Y como Putin es un predestinado, sin cuerpo de pensamiento científico o filosófico propio, ha recuperado a algunos pensadores de finales del siglo XIX y principios del siglo XX como Iván Ilyín o Vladímir Soloviov para impugnar todo vestigio de liberalismo occidental y volver a conectar al país con una autocracia espiritual de raíz casi religiosa.
"Putin reinstaura el maniqueísmo contra los valores de la democracia liberal europea y promociona el tradicionalismo cultural como esencia de su nacionalismo personalista"
Por desgracia, si había un atisbo de esperanza, ha quedado definitivamente enterrado. El putinismo vuelca las más anacrónicas esencias del nacionalismo, la autocracia y la ortodoxia religiosa en un cuenco mítico que aspira a devolver a su pueblo al lecho inaugural de los valores inherentes a la patria rusa.
Por eso, Putin se rebela contra Occidente como un opríchnik, reinstaura el maniqueísmo contra los valores de la democracia liberal de Europa y promociona el tradicionalismo cultural como esencia de su nacionalismo personalista. Porque el nacionalismo únicamente le es útil al putinismo si está sujeto a su control exclusivo.
"Su régimen [el de Putin] ha utilizado el nacionalismo a nivel interno para movilizar a la opinión pública y explicarse a sí mismo, pero ha reprimido la ideología nacionalista cada vez que amenaza con poner en peligro el statu quo", sostiene el periodista del New York Times David Brooks.
La codicia de Putin encuentra su complemento necesario en la victimización rusa y en la conversión de Occidente en un ogro telúrico que puede destrozar por sus valores el solar ruso. El victimismo es el analgésico de los cobardes que alimenta a muchos espíritus débiles ahítos de reforzar su autoestima colectiva.
El putinismo cultiva el campo de la victimización, para lo que no tiene reparos en acudir escrupulosamente a la historia: la invasión por parte de Napoleón a principios del siglo XIX, las agresiones germanas durante la Primera Guerra Mundial o la terrible invasión hitleriana de 1941. Y, por supuesto, la "resistencia" que la patria de Stalin tuvo que oponer al "capitalismo voraz" durante la Guerra Fría.
"El relato de Putin está sustentado en una memoria sesgada con la que esconde su verdadera obsesión: la recuperación de las fronteras de su imaginaria Rusia"

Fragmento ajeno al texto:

(* ===== verification/Postgres.v ===== *)
(** PostgreSQL as the migrations see it: the schema definition statements they
    execute, as data, the catalogue those statements change, and what the
    catalogue says of a row — its constraints and its row-level security.

    The statements run as a superuser, whom PostgreSQL asks for no privilege;
    a name in a statement is schema-qualified. The roles of the cluster are those
    of the one database. *)
From S2P Require Import Prelude PyStr Json.

(** ** Statements *)

Inductive SqlType :=
  | TEXT | TEXT_ARRAY | JSONB | INT | BOOLEAN | TIMESTAMPTZ | DOUBLE_PRECISION
  | NUMERIC (precision scale : nat) | VECTOR (dimension : nat) | TSVECTOR.
#[export] Instance SqlType_eq_dec : EqDecision SqlType.
Proof. solve_decision. Defined.

(** A column: its type, [NOT NULL], and whether an [INSERT] that leaves it out
    gets a value, by [DEFAULT] or [GENERATED]. *)
Record Column := MkColumn {
  col_name : string;
  col_type : SqlType;
  col_not_null : bool;
  col_default : option string
}.
#[export] Instance Column_eq_dec : EqDecision Column.
Proof. solve_decision. Defined.

Abbreviation TableName := (string * string)%type.

Inductive TableConstraint :=
  | PRIMARY_KEY (columns : list string)
  | UNIQUE (columns : list string)
  | CHECK_IN (column : string) (values : list string)
  | REFERENCES (column : string) (target : TableName) (target_column : string).
#[export] Instance TableConstraint_eq_dec : EqDecision TableConstraint.
Proof. solve_decision. Defined.

(** An index: its method, its key as written, uniqueness, and the boolean column
    of its [WHERE]. *)
Record Index := MkIndex {
  idx_using : string;
  idx_columns : list string;
  idx_unique : bool;
  idx_where : option string
}.
#[export] Instance Index_eq_dec : EqDecision Index.
Proof. solve_decision. Defined.

(** The policies' expressions: [column = current_setting('name', true)]. *)
Record PolicyExpr := EqCurrentSetting { pol_column : string; pol_setting : string }.
#[export] Instance PolicyExpr_eq_dec : EqDecision PolicyExpr.
Proof. solve_decision. Defined.

Inductive Privilege := SELECT | INSERT | UPDATE | DELETE | USAGE | CREATE.
#[export] Instance Privilege_eq_dec : EqDecision Privilege.
Proof. solve_decision. Defined.
#[export] Instance Privilege_countable : Countable Privilege.
Proof.
  refine (inj_countable'
    (fun p => match p with SELECT => 0 | INSERT => 1 | UPDATE => 2 | DELETE => 3 | USAGE => 4 | CREATE => 5 end)
    (fun n => match n with 0 => SELECT | 1 => INSERT | 2 => UPDATE | 3 => DELETE | 4 => USAGE | _ => CREATE end) _).
  by intros [].
Defined.

Definition DML : list Privilege := [SELECT; INSERT; UPDATE; DELETE].

Record Role := MkRole {
  rol_login : bool;
  rol_password : option string;
  rol_superuser : bool;
  rol_createdb : bool;
  rol_createrole : bool;
  rol_bypassrls : bool
}.

Inductive Ddl :=
  | CREATE_SCHEMA_IF_NOT_EXISTS (schema : string)
  | DROP_SCHEMA_IF_EXISTS_CASCADE (schema : string)
  | CREATE_TABLE (name : TableName) (columns : list Column) (constraints : list TableConstraint)
  | DROP_TABLE_IF_EXISTS (name : TableName)
  | CREATE_INDEX (name : TableName) (index : Index)
  | ENABLE_RLS (name : TableName)
  | FORCE_RLS (name : TableName)
  | CREATE_POLICY (policy : string) (name : TableName) (expr : PolicyExpr)
  | CREATE_EXTENSION_IF_NOT_EXISTS (extension : string)
  | DROP_EXTENSION_IF_EXISTS (extension : string)
  | CREATE_ROLE_IF_NOT_EXISTS (role : string) (password_literal : string)
  | DROP_ROLE_IF_EXISTS (role : string)
  | GRANT_CONNECT (role : string)
  | REVOKE_CONNECT (role : string)
  | GRANT_ON_SCHEMA (privileges : list Privilege) (schema role : string)
  | REVOKE_ON_SCHEMA (privileges : list Privilege) (schema role : string)
  | GRANT_ON_ALL_TABLES (privileges : list Privilege) (schema role : string)
  | REVOKE_ALL_ON_ALL_TABLES (schema role : string)
  | DEFAULT_GRANT (owner schema : string) (privileges : list Privilege) (role : string)
  | DEFAULT_REVOKE (owner schema : string) (privileges : list Privilege) (role : string).

(** ** The catalogue *)

Record PgTable := MkPgTable {
  tab_owner : string;
  tab_columns : list Column;
  tab_constraints : list TableConstraint;
  tab_indexes : list Index;
  tab_rls : bool;
  tab_force : bool;
  tab_policies : list (string * PolicyExpr);
  tab_acl : gset (string * Privilege)
}.
#[export] Instance eta_PgTable : EtaRec PgTable := fun x =>
  MkPgTable (tab_owner x) (tab_columns x) (tab_constraints x) (tab_indexes x) (tab_rls x) (tab_force x)
    (tab_policies x) (tab_acl x).

Record Database := MkDatabase {
  dbs_schemas : gmap string string;
  dbs_schema_acl : gset (string * string * Privilege);
  dbs_tables : gmap TableName PgTable;
  dbs_extensions : gset string;
  dbs_roles : gmap string Role;
  dbs_connect : gset string;
  dbs_default_acl : gset (string * string * (string * Privilege))
}.
#[export] Instance eta_Database : EtaRec Database := fun x =>
  MkDatabase (dbs_schemas x) (dbs_schema_acl x) (dbs_tables x) (dbs_extensions x) (dbs_roles x) (dbs_connect x)
    (dbs_default_acl x).

Definition has_table (d : Database) (k : TableName) : bool := bool_decide (is_Some (dbs_tables d !! k)).

Definition references (k : TableName) (t : PgTable) : bool :=
  existsb (fun c => match c with REFERENCES _ target _ => bool_decide (target = k) | _ => false end)
    (tab_constraints t).

(** Whether another table has a foreign key to [k]. *)
Definition referenced (d : Database) (k : TableName) : bool :=
  existsb (fun kt => negb (bool_decide (kt.1 = k)) && references k kt.2) (map_to_list (dbs_tables d)).

(** The extension a column type comes from. *)
Definition type_extension (t : SqlType) : option string :=
  match t with VECTOR _ => Some "vector" | _ => None end.

Definition column_available (d : Database) (c : Column) : bool :=
  match type_extension (col_type c) with Some e => bool_decide (e ∈ dbs_extensions d) | None => true end.

Definition uses_extension (e : string) (t : PgTable) : bool :=
  existsb (fun c => bool_decide (type_extension (col_type c) = Some e)) (tab_columns t).

Definition column_of (columns : list Column) (name : string) : option Column :=
  List.find (fun c => String.eqb (col_name c) name) columns.

Definition has_column (columns : list Column) (name : string) : bool :=
  bool_decide (is_Some (column_of columns name)).

(** Whether the columns are a key some unique constraint declares. *)
Definition declares_key (t : PgTable) (columns : list string) : bool :=
  existsb (fun c => match c with
                    | PRIMARY_KEY l | UNIQUE l => bool_decide (l = columns)
                    | _ => false
                    end) (tab_constraints t).

(** A constraint's columns are the table's; a foreign key's target is a declared
    key of an existing table. *)
Definition constraint_valid (d : Database) (columns : list Column) (c : TableConstraint) : bool :=
  match c with
  | PRIMARY_KEY l | UNIQUE l => forallb (has_column columns) l
  | CHECK_IN col _ => has_column columns col
  | REFERENCES col target target_column =>
      has_column columns col &&
      match dbs_tables d !! target with Some t => declares_key t [target_column] | None => false end
  end.

Definition default_acl_for (d : Database) (owner schema : string) : gset (string * Privilege) :=
  list_to_set (snd <$> List.filter (fun x => String.eqb x.1.1 owner && String.eqb x.1.2 schema)
                         (elements (dbs_default_acl d))).

(** Whether anything in the database depends on the role: what it owns, and the
    privileges granted to it or by default. *)
Definition role_in_use (d : Database) (role : string) : bool :=
  existsb (fun kv => String.eqb kv.2 role) (map_to_list (dbs_schemas d))
  || existsb (fun x => String.eqb x.1.2 role) (elements (dbs_schema_acl d))
  || existsb (fun kv => String.eqb (tab_owner kv.2) role
                        || existsb (fun x => String.eqb x.1 role) (elements (tab_acl kv.2)))
       (map_to_list (dbs_tables d))
  || bool_decide (role ∈ dbs_connect d)
  || existsb (fun x => String.eqb x.1.1 role || String.eqb x.2.1 role) (elements (dbs_default_acl d)).

(** The value of a single-quoted literal's body: a doubled quote is a quote, a
    single one would have ended it. *)
Fixpoint read_literal (s : string) : option string :=
  match s with
  | EmptyString => Some EmptyString
  | String "'" (String "'" s') => String "'" <$> read_literal s'
  | String "'" _ => None
  | String c s' => String c <$> read_literal s'
  end.

(** ** Execution *)

Definition sql_error {A} (message : string) : py Database A := raise (OtherException "ProgrammingError" message).

Definition on_table (k : TableName) (f : PgTable → PgTable) : py Database unit :=
  let! d := get_state in
  if has_table d k then modify (fun d => d <| dbs_tables ::= alter f k |>)
  else sql_error "relation does not exist".

Definition needs_role (role : string) (m : py Database unit) : py Database unit :=
  let! d := get_state in
  if bool_decide (is_Some (dbs_roles d !! role)) then m else sql_error "role does not exist".

Definition needs_schema (schema : string) (m : py Database unit) : py Database unit :=
  let! d := get_state in
  if bool_decide (is_Some (dbs_schemas d !! schema)) then m else sql_error "schema does not exist".

Definition pairs (role : string) (privileges : list Privilege) : gset (string * Privilege) :=
  list_to_set (pair role <$> privileges).

Definition in_schema (schema : string) (f : PgTable → PgTable) (d : Database) : Database :=
  d <| dbs_tables ::= map_imap (fun k t => Some (if String.eqb k.1 schema then f t else t)) |>.

(** [CREATE TABLE]: the new table is the current user's, and gets the privileges
    the user's default ones give on new tables of the schema. *)
Definition create_table (current_user : string) (k : TableName) (columns : list Column)
    (constraints : list TableConstraint) : py Database unit :=
  let! d := get_state in
  if has_table d k then sql_error "relation already exists"
  else if negb (forallb (column_available d) columns) then sql_error "type does not exist"
  else if negb (forallb (constraint_valid d columns) constraints) then sql_error "invalid constraint"
  else modify (fun d => d <| dbs_tables ::= <[k := MkPgTable current_user columns constraints [] false false []
                                                     (default_acl_for d current_user k.1)]> |>).

(** A schema goes with its tables, the foreign keys to them, and its privileges. *)
Definition drop_schema (schema : string) (d : Database) : Database :=
  let outside := fun c => match c with REFERENCES _ target _ => negb (String.eqb target.1 schema) | _ => true end in
  MkDatabase (delete schema (dbs_schemas d))
    (filter (fun x => x.1.1 ≠ schema) (dbs_schema_acl d))
    (fmap (fun t => t <| tab_constraints ::= List.filter outside |>)
       (filter (fun kt => kt.1.1 ≠ schema) (dbs_tables d)))
    (dbs_extensions d) (dbs_roles d) (dbs_connect d)
    (filter (fun x => x.1.2 ≠ schema) (dbs_default_acl d)).

Definition schema_entries (schema role : string) (privileges : list Privilege) : gset (string * string * Privilege) :=
  list_to_set (pair (schema, role) <$> privileges).

Definition default_entries (owner schema role : string) (privileges : list Privilege)
    : gset (string * string * (string * Privilege)) :=
  list_to_set (pair (owner, schema) <$> (pair role <$> privileges)).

No es ajeno este fenómeno a la historia reciente de España cuando se contempla cómo algunos nacionalistas invocan también agravios retrospectivos para generar un cuerpo de doctrina natural contra el "enemigo exterior", forjado a veces sobre relatos acientíficos y emocionales.
El putinismo podrá crear una narrativa épica del pasado, pero no será digerible desde la racionalidad del conocimiento occidental. Porque Putin aspira a escribir un relato sustentado en una memoria sesgada e interesada con la que pretende esconder su verdadera obsesión: la recuperación de las fronteras de su imaginaria Rusia.
Ahora bien, en la memoria de Europa perdura la muerte de decenas de miles de ucranianos por las hambrunas provocadas por Moscú hace casi cien años; la ocupación de Polonia en 1939, antesala de la Segunda Guerra Mundial; o el exterminio en los gulags de todos aquellos que representaban, aunque fuera indirectamente, la disidencia a los dogmas establecidos.
Putin no puede ser víctima, como tampoco puede ser héroe, porque sólo es el icono decadente de la peor satrapía de la era moderna. Pensamos en algún momento que la historia había muerto en manos de las nuevas tecnologías y el putinismo nos hace regresar al pasado.
Y no hemos despertado todavía del sopor del sueño del hedonismo moderno.
*** Mario Garcés es diputado del PP por Huesca, portavoz adjunto del Grupo Parlamentario Popular y coordinador de asuntos económicos en el Congreso de los Diputados.